- Work order
When a line in the records contains the string "gallery", copy that line.

=== Data records ===

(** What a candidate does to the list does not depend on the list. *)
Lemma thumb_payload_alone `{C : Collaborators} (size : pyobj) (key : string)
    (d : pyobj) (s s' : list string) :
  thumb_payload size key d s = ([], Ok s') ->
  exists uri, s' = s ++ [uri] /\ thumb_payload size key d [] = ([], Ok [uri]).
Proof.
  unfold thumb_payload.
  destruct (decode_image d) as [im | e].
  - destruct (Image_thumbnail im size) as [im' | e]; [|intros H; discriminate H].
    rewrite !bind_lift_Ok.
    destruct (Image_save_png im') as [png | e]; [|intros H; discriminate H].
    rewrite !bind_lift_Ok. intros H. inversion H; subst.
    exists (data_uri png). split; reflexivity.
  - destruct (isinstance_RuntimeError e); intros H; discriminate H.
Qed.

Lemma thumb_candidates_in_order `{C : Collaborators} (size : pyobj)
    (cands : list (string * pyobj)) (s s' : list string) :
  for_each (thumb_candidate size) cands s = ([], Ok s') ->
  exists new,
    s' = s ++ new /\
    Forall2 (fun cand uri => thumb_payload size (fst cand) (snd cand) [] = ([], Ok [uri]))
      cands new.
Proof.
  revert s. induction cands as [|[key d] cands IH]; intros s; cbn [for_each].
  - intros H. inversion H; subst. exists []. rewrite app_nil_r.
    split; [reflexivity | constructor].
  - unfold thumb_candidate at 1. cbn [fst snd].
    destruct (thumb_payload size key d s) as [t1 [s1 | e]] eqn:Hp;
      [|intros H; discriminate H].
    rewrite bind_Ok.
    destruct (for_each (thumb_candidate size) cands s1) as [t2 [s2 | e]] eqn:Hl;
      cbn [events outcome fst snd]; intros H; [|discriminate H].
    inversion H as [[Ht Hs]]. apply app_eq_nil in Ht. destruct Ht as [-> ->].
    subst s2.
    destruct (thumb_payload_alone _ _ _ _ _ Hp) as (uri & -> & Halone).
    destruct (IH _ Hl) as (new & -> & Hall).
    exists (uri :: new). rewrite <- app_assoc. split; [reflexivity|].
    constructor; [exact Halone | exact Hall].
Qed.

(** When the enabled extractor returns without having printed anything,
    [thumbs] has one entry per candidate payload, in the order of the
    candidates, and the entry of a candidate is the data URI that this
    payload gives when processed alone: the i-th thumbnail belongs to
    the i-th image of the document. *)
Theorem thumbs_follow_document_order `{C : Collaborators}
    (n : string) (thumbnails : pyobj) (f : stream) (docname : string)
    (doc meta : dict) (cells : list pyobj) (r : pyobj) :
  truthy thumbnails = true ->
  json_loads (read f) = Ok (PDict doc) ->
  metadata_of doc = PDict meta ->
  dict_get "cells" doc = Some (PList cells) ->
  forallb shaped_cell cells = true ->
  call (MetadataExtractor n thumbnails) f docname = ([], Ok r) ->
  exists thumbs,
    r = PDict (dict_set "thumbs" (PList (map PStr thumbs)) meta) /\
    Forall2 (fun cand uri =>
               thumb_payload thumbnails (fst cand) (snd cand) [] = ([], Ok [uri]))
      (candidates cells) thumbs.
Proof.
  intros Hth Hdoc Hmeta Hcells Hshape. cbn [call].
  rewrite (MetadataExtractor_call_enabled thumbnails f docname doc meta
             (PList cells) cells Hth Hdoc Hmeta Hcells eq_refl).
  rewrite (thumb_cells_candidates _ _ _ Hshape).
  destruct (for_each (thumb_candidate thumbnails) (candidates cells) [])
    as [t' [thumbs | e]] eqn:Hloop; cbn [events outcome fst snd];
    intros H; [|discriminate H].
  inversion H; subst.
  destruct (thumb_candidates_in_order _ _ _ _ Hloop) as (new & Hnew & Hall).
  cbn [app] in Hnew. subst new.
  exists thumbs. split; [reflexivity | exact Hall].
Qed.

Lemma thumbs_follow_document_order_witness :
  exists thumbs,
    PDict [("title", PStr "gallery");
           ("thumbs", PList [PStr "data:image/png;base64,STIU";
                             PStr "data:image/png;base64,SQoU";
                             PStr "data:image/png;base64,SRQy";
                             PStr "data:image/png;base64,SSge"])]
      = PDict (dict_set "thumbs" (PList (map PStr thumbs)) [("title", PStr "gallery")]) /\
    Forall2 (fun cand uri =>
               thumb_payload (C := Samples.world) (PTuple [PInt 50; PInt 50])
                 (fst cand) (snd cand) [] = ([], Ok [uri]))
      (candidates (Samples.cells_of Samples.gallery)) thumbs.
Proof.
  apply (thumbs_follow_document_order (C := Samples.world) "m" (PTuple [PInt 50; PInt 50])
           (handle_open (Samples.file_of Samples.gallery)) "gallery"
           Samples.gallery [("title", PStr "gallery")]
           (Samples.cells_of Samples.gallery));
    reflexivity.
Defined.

===
=== Data records ===

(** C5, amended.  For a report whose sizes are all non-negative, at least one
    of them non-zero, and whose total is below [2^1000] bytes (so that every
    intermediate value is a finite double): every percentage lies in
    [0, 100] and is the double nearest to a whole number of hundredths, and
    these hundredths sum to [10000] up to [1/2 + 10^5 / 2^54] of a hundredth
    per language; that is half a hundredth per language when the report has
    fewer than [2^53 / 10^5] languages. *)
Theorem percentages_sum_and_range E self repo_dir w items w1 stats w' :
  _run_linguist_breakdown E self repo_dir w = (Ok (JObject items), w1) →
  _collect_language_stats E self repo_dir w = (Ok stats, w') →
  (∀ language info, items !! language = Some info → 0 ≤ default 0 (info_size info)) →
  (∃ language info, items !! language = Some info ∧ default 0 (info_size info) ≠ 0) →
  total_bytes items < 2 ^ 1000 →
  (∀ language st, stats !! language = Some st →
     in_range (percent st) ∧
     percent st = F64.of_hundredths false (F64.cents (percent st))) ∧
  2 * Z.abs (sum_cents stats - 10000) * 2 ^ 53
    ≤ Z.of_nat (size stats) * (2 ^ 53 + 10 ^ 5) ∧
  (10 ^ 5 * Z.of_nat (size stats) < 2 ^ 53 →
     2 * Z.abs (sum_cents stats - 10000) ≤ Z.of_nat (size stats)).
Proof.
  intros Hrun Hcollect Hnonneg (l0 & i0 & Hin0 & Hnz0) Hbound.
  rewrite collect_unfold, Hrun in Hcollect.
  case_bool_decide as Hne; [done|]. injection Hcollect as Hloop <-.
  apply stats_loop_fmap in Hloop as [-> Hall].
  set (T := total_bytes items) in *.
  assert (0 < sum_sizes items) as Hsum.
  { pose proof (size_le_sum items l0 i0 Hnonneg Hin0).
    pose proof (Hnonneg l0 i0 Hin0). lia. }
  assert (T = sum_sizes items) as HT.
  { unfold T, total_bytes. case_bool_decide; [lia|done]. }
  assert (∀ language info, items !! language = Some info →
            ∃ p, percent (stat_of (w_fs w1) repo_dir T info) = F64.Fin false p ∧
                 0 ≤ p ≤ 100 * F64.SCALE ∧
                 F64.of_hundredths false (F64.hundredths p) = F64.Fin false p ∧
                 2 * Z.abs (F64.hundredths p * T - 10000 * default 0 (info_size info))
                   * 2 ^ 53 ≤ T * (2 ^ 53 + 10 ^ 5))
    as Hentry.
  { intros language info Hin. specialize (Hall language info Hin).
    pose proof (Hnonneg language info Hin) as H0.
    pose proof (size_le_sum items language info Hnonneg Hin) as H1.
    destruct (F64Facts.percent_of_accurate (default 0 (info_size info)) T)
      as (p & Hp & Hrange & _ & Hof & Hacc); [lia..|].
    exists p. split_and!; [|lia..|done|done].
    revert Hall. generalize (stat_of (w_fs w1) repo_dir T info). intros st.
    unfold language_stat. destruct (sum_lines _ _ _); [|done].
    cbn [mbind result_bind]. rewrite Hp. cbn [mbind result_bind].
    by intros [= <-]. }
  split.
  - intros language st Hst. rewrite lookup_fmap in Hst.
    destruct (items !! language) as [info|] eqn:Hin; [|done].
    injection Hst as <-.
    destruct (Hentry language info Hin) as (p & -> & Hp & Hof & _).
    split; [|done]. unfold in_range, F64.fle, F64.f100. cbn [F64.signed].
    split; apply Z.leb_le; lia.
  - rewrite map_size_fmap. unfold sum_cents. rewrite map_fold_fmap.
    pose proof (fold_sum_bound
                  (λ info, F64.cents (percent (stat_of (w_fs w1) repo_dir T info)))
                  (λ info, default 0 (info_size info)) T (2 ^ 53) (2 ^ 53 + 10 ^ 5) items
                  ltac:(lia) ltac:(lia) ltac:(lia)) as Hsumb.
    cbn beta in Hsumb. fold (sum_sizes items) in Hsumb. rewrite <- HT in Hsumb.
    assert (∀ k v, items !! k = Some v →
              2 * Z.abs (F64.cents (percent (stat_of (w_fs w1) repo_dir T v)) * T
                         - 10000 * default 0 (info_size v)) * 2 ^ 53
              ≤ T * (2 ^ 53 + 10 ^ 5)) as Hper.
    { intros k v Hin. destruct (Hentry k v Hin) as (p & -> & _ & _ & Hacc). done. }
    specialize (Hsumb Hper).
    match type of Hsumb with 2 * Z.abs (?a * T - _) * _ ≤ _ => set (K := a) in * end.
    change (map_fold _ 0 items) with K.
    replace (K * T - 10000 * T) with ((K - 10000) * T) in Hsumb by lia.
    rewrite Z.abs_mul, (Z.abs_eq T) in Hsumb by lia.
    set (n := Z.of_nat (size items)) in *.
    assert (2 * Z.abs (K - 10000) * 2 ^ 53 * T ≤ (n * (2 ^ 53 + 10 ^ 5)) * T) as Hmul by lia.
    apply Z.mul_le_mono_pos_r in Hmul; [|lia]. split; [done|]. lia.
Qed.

===

- Response area
    PDict [("title", PStr "gallery");
      = PDict (dict_set "thumbs" (PList (map PStr thumbs)) [("title", PStr "gallery")]) /\
      (candidates (Samples.cells_of Samples.gallery)) thumbs.
           (handle_open (Samples.file_of Samples.gallery)) "gallery"
           Samples.gallery [("title", PStr "gallery")]
           (Samples.cells_of Samples.gallery));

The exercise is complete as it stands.